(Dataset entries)
Lemma wp_create_main u io :
  ui_ok u ->
  wp Menu_create_main_menu (fun m st => exists es,
    cells (ui_menus u) !! m = None /\ built m [] [] u es st.1 /\
    Forall2 shows es main_menu_items /\ Forall (fresh_in u) es /\ io_trace st.2 = io_trace io) (u, io).
Proof.
  intros Hok. unfold Menu_create_main_menu.
  wp_step. eapply wp_mono; [by apply wp_menu_alloc|].
  intros m [u0 io0] (Hok0 & Hm & Hfr & Hcell & Hg0 & _ & Ht0). cbn [fst snd] in *.
  wp_step. eapply wp_mono; [by apply wp_new_sprite|].
  intros s1 [v1 i1] (A1 & S1 & F1 & T1). cbn [fst snd] in *.
  wp_step. eapply wp_mono; [eapply wp_wrap; [apply A1|exact S1]|].
  intros ? [v2 i2] (t1 & -> & A2 & L1 & I1 & E1 & T2). cbn [fst snd] in *.
  wp_step. eapply wp_mono; [apply wp_new_sprite, A2|].
  intros s2 [v3 i3] (A3 & S2 & F2 & T3). cbn [fst snd] in *.
  wp_step. eapply wp_mono; [apply wp_new_sprite, A3|].
  intros s3 [v4 i4] (A4 & S3 & F3 & T4). cbn [fst snd] in *.
  wp_step. eapply wp_mono; [apply wp_new_sprite, A4|].
  intros s4 [v5 i5] (A5 & S4 & F4 & T5). cbn [fst snd] in *.
  pose proof (four_distinct v1 v2 v3 v4 s1 s2 s3 s4 _ _ _ _ _ _ _ _ _ A2 A3 A4 S1 S2 S3 F2 F3 F4)
    as Hne.
  pose proof (adds_trans _ _ _ A4 A5) as A45.
  pose proof (sprite_at_adds _ _ _ _ _ _ A45 S2) as S2'.
  pose proof (sprite_at_adds _ _ _ _ _ _ A5 S3) as S3'.
  wp_step. eapply wp_mono; [eapply wp_wrap; [apply A5|exact S2']|].
  intros ? [v6 i6] (t2 & -> & A6 & L2 & I2 & E2 & T6). cbn [fst snd] in *.
  wp_step. eapply wp_mono; [eapply wp_wrap; [apply A6|by eapply sprite_at_adds]|].
  intros ? [v7 i7] (t3 & -> & A7 & L3 & I3 & E3 & T7). cbn [fst snd] in *.
  pose proof (adds_trans _ _ _ A6 A7) as A67.
  wp_step. eapply wp_mono; [eapply wp_wrap; [apply A7|exact (sprite_at_adds _ _ _ _ _ _ A67 S4)]|].
  intros ? [v8 i8] (t4 & -> & A8 & L4 & I4 & E4 & T8). cbn [fst snd] in *.
  pose proof (adds_trans _ _ _ A7 A8) as A78. pose proof (adds_trans _ _ _ A6 A78) as A68.
  pose proof (adds_trans _ _ _ A3 (adds_trans _ _ _ A45 A68)) as A38.
  pose proof (adds_trans _ _ _ A1 (adds_trans _ _ _ A2 A38)) as A18.
  apply (elt_live_adds _ _ _ A38) in L1. apply (elt_live_adds _ _ _ A78) in L2.
  apply (elt_live_adds _ _ _ A8) in L3.
  eapply wp_mono.
  { apply (wp_link_four m u t1 t2 t3 t4); [apply A8|done| | |by repeat (constructor; [done|])|].
    - destruct A18 as (_ & _ & _ & -> & _). done.
    - eapply grows_trans; [exact Hg0|by apply adds_grows].
    - cbn [fmap list_fmap]. rewrite E1, E2, E3, E4. apply NoDup_four; tauto. }
  intros ? [w4 j4] (-> & Hb4 & U4). cbn [fst snd] in *.
  pose proof (grows_sprites _ _ _ _ _ Hg0) as P0. pose proof (adds_trans _ _ _ A1 A2) as A12.
  pose proof (adds_trans _ _ _ A12 A3) as A13. pose proof (adds_trans _ _ _ A13 A4) as A14.
  exists [t1; t2; t3; t4]. split; [done|]. split; [exact Hb4|].
  split; [by repeat (constructor; [done|])|].
  split; [repeat constructor; first [by eapply (fresh_since u u0 u0)|by eapply (fresh_since u u0 v2)|by eapply (fresh_since u u0 v3)|by eapply (fresh_since u u0 v4)]|cbn [fst snd]; congruence].
Qed.
End Build.
(* ===== verification/Gamestate.v ===== *)
(** * The game state: gamestate/gamestate_manager.h and gamestate_manager.c

    Which screen is on, and the two menus built at start-up.  The callbacks of
    the interface elements are the three functions at the end. *)

From S2P Require Import Prelude Machine Rtc Leaderboard Geometry Gpu Heap LinkedList.
From S2P Require Import Sprite Xpm UiElement Menu.

Inductive GAMESTATE : Type := GS_MAIN | GS_LEVEL | GS_LEADERBOARD | GS_QUIT.

#[export] Instance GAMESTATE_eq_dec : EqDecision GAMESTATE.
Proof. solve_decision. Defined.

Record gamestate : Type := mkGamestate {
  state : GAMESTATE;
  level : Z;
  current_menu : Z;
  main_menu : Z;
  leaderboard_menu : Z;
}.

Definition gamestate_zero : gamestate := mkGamestate GS_MAIN 0 NULL NULL NULL.

Definition set_main_menu (m : Z) (g : gamestate) : gamestate :=
  mkGamestate (state g) (level g) (current_menu g) m (leaderboard_menu g).
Definition set_leaderboard_menu (m : Z) (g : gamestate) : gamestate :=
  mkGamestate (state g) (level g) (current_menu g) (main_menu g) m.

Definition Gamestate_change (s : GAMESTATE) (g : gamestate) : gamestate :=
  mkGamestate s (level g)
    match s with
    | GS_MAIN => main_menu g
    | GS_LEADERBOARD => leaderboard_menu g
    | _ => current_menu g
    end (main_menu g) (leaderboard_menu g).

Definition Gamestate_get_current_menu (g : gamestate) : Z :=
  match state g with
  | GS_MAIN => current_menu g
  | GS_LEADERBOARD => current_menu g
  | _ => NULL
  end.

Definition Gamestate_get_state (g : gamestate) : GAMESTATE := state g.

Definition Gamestate_main_menu (g : gamestate) : gamestate := Gamestate_change GS_MAIN g.
Definition Gamestate_leaderboard (g : gamestate) : gamestate :=
  Gamestate_change GS_LEADERBOARD g.
Definition Gamestate_quit (g : gamestate) : gamestate := Gamestate_change GS_QUIT g.

(** A call through a function pointer. *)
Definition run_callback (f : FunctionPointer) (g : gamestate) : gamestate :=
  match f with
  | spoof_fn => g
  | Gamestate_leaderboard_fn => Gamestate_leaderboard g
  | Gamestate_quit_fn => Gamestate_quit g
  end.

(** The interface and the game state together. *)
Record front : Type := mkFront { fr_ui : ui; fr_game : gamestate }.

Definition on_ui {S A} (m : M (ui * S) A) : M (front * S) A :=
  zoom (fun st => (fr_ui st.1, st.2)) (fun c st => (mkFront c.1 (fr_game st.1), c.2)) m.

Definition set_game (f : gamestate -> gamestate) (fr : front) : front :=
  mkFront (fr_ui fr) (f (fr_game fr)).

Definition i64 (z : Z) : Z :=
  (z + 9223372036854775808) mod 18446744073709551616 - 9223372036854775808.

Section Gamestate.
Context {W : Type} `{Machine W, XpmLoader W, Files W}.

(** [ui_element_on_click] of ui_element.c. *)
Definition ui_element_on_click (p : Z) : drv W front unit :=
  if p =? NULL then mret tt else
  e ← on_ui (element_load p);
  match on_click e with
  | None => mret tt
  | Some f => set_statics (set_game (run_callback f))
  end.

(** A [Leaderboard] on the stack that nothing was written to. *)
Definition indeterminate_entry : io W LeaderboardEntry :=
  nm ← indeterminate_bytes NAME_SIZE;
  s ← indeterminate; mi ← indeterminate; h ← indeterminate; w ← indeterminate;
  d ← indeterminate; mo ← indeterminate; y ← indeterminate; t ← indeterminate;
  mret (mkEntry nm (mkRtc (u8 s) (u8 mi) (u8 h) (u8 w) (u8 d) (u8 mo) (u16 y)) (i64 t)).

Definition indeterminate_board : io W Leaderboard :=
  e0 ← indeterminate_entry;
  e1 ← indeterminate_entry;
  e2 ← indeterminate_entry;
  n ← indeterminate;
  mret (mkBoard [e0; e1; e2] (u8 n)).

(** The answer of [Leaderboard_read_file] is ignored. *)
Definition Gamestate_init : drv W front unit :=
  m ← on_ui Menu_create_main_menu;
  set_statics (set_game (set_main_menu m)) ;;
  theLeaderboard ← on_io indeterminate_board;
  '(_r, theLeaderboard) ← on_io (Leaderboard_read_file theLeaderboard);
  m ← on_ui (Menu_create_leaderboard theLeaderboard);
  set_statics (set_game (set_leaderboard_menu m)) ;;
  set_statics (set_game Gamestate_main_menu).
End Gamestate.
(* ===== verification/KeyboardManager.v ===== *)
(** * The keys: input/keyboard_manager.h and input/keyboard_manager.c

    The state of the five keys the program uses, kept from the scan codes.
    Arrow keys arrive as two bytes, the first being 0xE0. *)

From S2P Require Import Prelude Machine Kbc Keyboard.

Inductive KB_KEY : Type := KB_ESC | KB_UP | KB_DOWN | KB_LEFT | KB_RIGHT | KB_INVALID.

#[export] Instance KB_KEY_eq_dec : EqDecision KB_KEY.
Proof. solve_decision. Defined.

Definition key_code (k : KB_KEY) : Z :=
  match k with
  | KB_ESC => 0 | KB_UP => 1 | KB_DOWN => 2 | KB_LEFT => 3 | KB_RIGHT => 4
  | KB_INVALID => 999
  end.

Record keyboard_state : Type := mkKeys { double_width : bool; keys : list bool }.

(** The static initial values. *)
Definition keys_zero : keyboard_state := mkKeys false (replicate 20 false).

(** [memset(keys, 0, sizeof(bool))] clears the first element only. *)
Definition Keyboard_init (k : keyboard_state) : keyboard_state :=
  mkKeys false (<[0%nat := false]> (keys k)).

(** The key and [*make]. *)
Definition Keyboard_translate (scancode : Z) (double_width : bool) : KB_KEY * bool :=
  let make := negb (tst (Z.land scancode 0x80)) in
  let scancode := if make then scancode else Z.land scancode 0x7f in
  let key :=
    if double_width then
      if scancode =? 0x48 then KB_UP
      else if scancode =? 0x4B then KB_LEFT
      else if scancode =? 0x50 then KB_DOWN
      else if scancode =? 0x4D then KB_RIGHT
      else KB_INVALID
    else
      if scancode =? 0x01 then KB_ESC else KB_INVALID in
  (key, make).

(** What [Keyboard_handle] does with a scan code. *)
Definition dispatch (scancode : Z) (k : keyboard_state) : res keyboard_state :=
  if (scancode =? 0xE0) && negb (double_width k) then Ok (mkKeys true (keys k))
  else
    let '(key, make) := Keyboard_translate scancode (double_width k) in
    if decide (key = KB_INVALID) then Ok (mkKeys false (keys k))
    else
      let? ks := array_set (keys k) (key_code key) make in
      Ok (mkKeys false ks).

Definition Keyboard_pressed (key : KB_KEY) (k : keyboard_state) : res bool :=
  array_get (keys k) (key_code key).

Section KeyboardManager.
Context {W : Type} `{Machine W}.

(** The answer of [keyboard_read_scancode] is ignored: when it fails the
    local [scancode] was never written. *)
Definition Keyboard_handle : drv W keyboard_state unit :=
  junk ← on_io indeterminate;
  '(_r, scancode) ← on_io (keyboard_read_scancode (u8 junk));
  k ← statics;
  k' ← lift_res (dispatch scancode k);
  set_statics (fun _ => k').
End KeyboardManager.

(** ** What the key table means *)

(** A complete code of the keyboard. *)
Inductive code : Type :=
  | Plain (b : Z)
  | Extended (b : Z).

Definition code_bytes (c : code) : list Z :=
  match c with Plain b => [b] | Extended b => [0xE0; b] end.

Definition code_ok (c : code) : Prop :=
  match c with Plain b => 0 <= b < 256 /\ b <> 0xE0 | Extended b => 0 <= b < 256 end.

(** The key a code is about and whether it is pressed. *)
Definition code_event (c : code) : option (KB_KEY * bool) :=
  match c with
  | Plain 0x01 => Some (KB_ESC, true)
  | Plain 0x81 => Some (KB_ESC, false)
  | Extended 0x48 => Some (KB_UP, true)
  | Extended 0xC8 => Some (KB_UP, false)
  | Extended 0x4B => Some (KB_LEFT, true)
  | Extended 0xCB => Some (KB_LEFT, false)
  | Extended 0x50 => Some (KB_DOWN, true)
  | Extended 0xD0 => Some (KB_DOWN, false)
  | Extended 0x4D => Some (KB_RIGHT, true)
  | Extended 0xCD => Some (KB_RIGHT, false)
  | _ => None
  end.

(** The last event of a key in a sequence of codes. *)
Definition key_after (key : KB_KEY) (held : bool) (c : code) : bool :=
  match code_event c with
  | Some (k, make) => if decide (k = key) then make else held
  | None => held
  end.

Fixpoint dispatch_all (bs : list Z) (k : keyboard_state) : res keyboard_state :=
  match bs with
  | [] => Ok k
  | b :: bs => let? k := dispatch b k in dispatch_all bs k
  end.

(** Translation agrees with the table of codes, byte by byte. *)
Definition translate_ok (b : Z) (dw : bool) : bool :=
  match code_event (if dw then Extended b else Plain b) with
  | Some (k, make) =>
      bool_decide ((Keyboard_translate b dw).1 = k) &&
      Bool.eqb (Keyboard_translate b dw).2 make
  | None => bool_decide ((Keyboard_translate b dw).1 = KB_INVALID)
  end.

Lemma translate_table b dw : 0 <= b < 256 -> translate_ok b dw = true.
Proof.
  intros Hb.
  assert (forallb (fun b => translate_ok b true && translate_ok b false) (seqZ 0 256) = true)
    as HF by (by vm_compute).
  rewrite forallb_forall in HF. specialize (HF b).
  rewrite andb_true_iff in HF. destruct HF as [H1 H2]; [|by destruct dw].
  apply list_elem_of_In, elem_of_seqZ. lia.
Qed.

Lemma translate_event b (dw : bool) :
  0 <= b < 256 ->
  match code_event (if dw then Extended b else Plain b) with
  | Some p => Keyboard_translate b dw = p
  | None => (Keyboard_translate b dw).1 = KB_INVALID
  end.
Proof.
  intros Hb. pose proof (translate_table b dw Hb) as Ht. unfold translate_ok in Ht.
  destruct (code_event _) as [[k make]|].
  - apply andb_true_iff in Ht as [H1%bool_decide_eq_true H2%Bool.eqb_prop].
    destruct (Keyboard_translate b dw). cbn in *. congruence.
  - by apply bool_decide_eq_true in Ht.
Qed.

Lemma code_event_key c k make : code_event c = Some (k, make) -> 0 <= key_code k <= 4.
Proof.
  unfold code_event. repeat (case_match; try discriminate);
    intros [= <- <-]; cbn; lia.
Qed.

Lemma key_code_inj k1 k2 : key_code k1 = key_code k2 -> k1 = k2.
Proof. by destruct k1, k2. Qed.

(** One byte that ends a code. *)
Lemma dispatch_last b (dw : bool) ks :
  0 <= b < 256 -> length ks = 20%nat -> (dw = false -> b <> 0xE0) ->
  exists ks', dispatch b (mkKeys dw ks) = Ok (mkKeys false ks') /\ length ks' = 20%nat /\
    forall key held, ks !! Z.to_nat (key_code key) = Some held ->
      ks' !! Z.to_nat (key_code key)
      = Some (key_after key held (if dw then Extended b else Plain b)).
Proof.
  intros Hb Hl Hne. unfold dispatch. cbn [double_width keys].
  assert ((b =? 0xE0) && negb dw = false) as ->.
  { destruct dw; [by rewrite andb_false_r|]. rewrite (proj2 (Z.eqb_neq _ _)); auto. }
  pose proof (translate_event b dw Hb) as Ht. unfold key_after.
  destruct (code_event (if dw then Extended b else Plain b)) as [[k make]|] eqn:Ec.
  - rewrite Ht. pose proof (code_event_key _ _ _ Ec) as Hk.
    rewrite decide_False by (intros ->; cbn in Hk; lia).
    rewrite array_set_ok by lia. cbn [rbind]. eexists. split; [done|].
    split; [by rewrite length_insert|]. intros key held Hh.
    destruct (decide (k = key)) as [->|Hkk].
    + apply list_lookup_insert_eq. lia.
    + rewrite list_lookup_insert_ne; [done|]. intros E. apply Hkk, key_code_inj.
      destruct key; cbn in *; lia.
  - destruct (Keyboard_translate b dw) as [k make]. cbn in Ht. subst k.
    rewrite decide_True by done. by exists ks.
Qed.

Lemma dispatch_code c k :
  code_ok c -> double_width k = false -> length (keys k) = 20%nat ->
  exists k', dispatch_all (code_bytes c) k = Ok k' /\ double_width k' = false /\
    length (keys k') = 20%nat /\
    forall key held, Keyboard_pressed key k = Ok held ->
      Keyboard_pressed key k' = Ok (key_after key held c).
Proof.
  intros Hc Hd Hl. destruct k as [dw ks]. cbn [double_width keys] in *. subst dw.
  assert (forall ks' c', (forall key held, ks !! Z.to_nat (key_code key) = Some held ->
      ks' !! Z.to_nat (key_code key) = Some (key_after key held c')) ->
    forall key held, Keyboard_pressed key (mkKeys false ks) = Ok held ->
      Keyboard_pressed key (mkKeys false ks') = Ok (key_after key held c')) as Hlift.
  { intros ks' c' Hk key held [Hp Hh]%array_get_inv. by apply array_get_ok, Hk. }
  destruct c as [b|b]; cbn [code_bytes dispatch_all code_ok] in *.
  - destruct (dispatch_last b false ks) as (ks' & -> & Hl' & Hk); [lia|done|tauto|].
    exists (mkKeys false ks'). cbn [rbind]. eauto 6.
  - destruct (dispatch_last b true ks) as (ks' & E & Hl' & Hk); [lia|done|done|].
    unfold dispatch at 1. cbn [Z.eqb Pos.eqb andb negb double_width keys rbind].
    rewrite E. exists (mkKeys false ks'). cbn [rbind]. eauto 6.
Qed.

(** C36: after any sequence of complete keyboard codes, each of the five keys is
    held exactly if its last code was a make code: the two-byte codes of the
    arrows are put together from the 0xE0 prefix, other codes change nothing,
    and the table is never indexed outside its twenty entries. *)
Theorem Keyboard_key_table cs k :
  Forall code_ok cs -> double_width k = false -> length (keys k) = 20%nat ->
  exists k', dispatch_all (mjoin (code_bytes <$> cs)) k = Ok k' /\
    double_width k' = false /\
    forall key held, Keyboard_pressed key k = Ok held ->
      Keyboard_pressed key k' = Ok (foldl (key_after key) held cs).
Proof.
  intros HF. revert k. induction HF as [|c cs Hc HF IH]; intros k Hd Hl.
  { exists k. eauto. }
  destruct (dispatch_code c k Hc Hd Hl) as (k1 & E1 & Hd1 & Hl1 & Hp1).
  destruct (IH k1 Hd1 Hl1) as (k2 & E2 & Hd2 & Hp2).
  exists k2. split; [|split; [done|]].
  - cbn [fmap list_fmap mjoin list_join].
    assert (forall a b k, dispatch_all (a ++ b) k
      = let? k := dispatch_all a k in dispatch_all b k) as Happ.
    { induction a as [|x a IHa]; intros b k0; cbn; [done|].
      destruct (dispatch x k0); cbn; auto. }
    change (mjoin (code_bytes c :: (code_bytes <$> cs)))
      with (code_bytes c ++ mjoin (code_bytes <$> cs)). rewrite Happ, E1. exact E2.
  - intros key held Hh. cbn [foldl]. auto.
Qed.

Lemma Keyboard_key_table_witness :
  exists k', dispatch_all [0x01; 0xE0; 0x48; 0x1E; 0xE0; 0xC8] keys_zero = Ok k' /\
    Keyboard_pressed KB_ESC k' = Ok true /\ Keyboard_pressed KB_UP k' = Ok false.
Proof.
  destruct (Keyboard_key_table [Plain 0x01; Extended 0x48; Plain 0x1E; Extended 0xC8]
    keys_zero) as (k' & E & _ & Hp).
  - repeat constructor; cbn; lia.
  - reflexivity.
  - reflexivity.
  - exists k'. split; [exact E|]. split; [by apply (Hp KB_ESC false)|by apply (Hp KB_UP false)].
Defined.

EXERCISE AIM:
Among the records, find all lines that include the string "land" and return them.

RESULT BELOW:
  let make := negb (tst (Z.land scancode 0x80)) in
  let scancode := if make then scancode else Z.land scancode 0x7f in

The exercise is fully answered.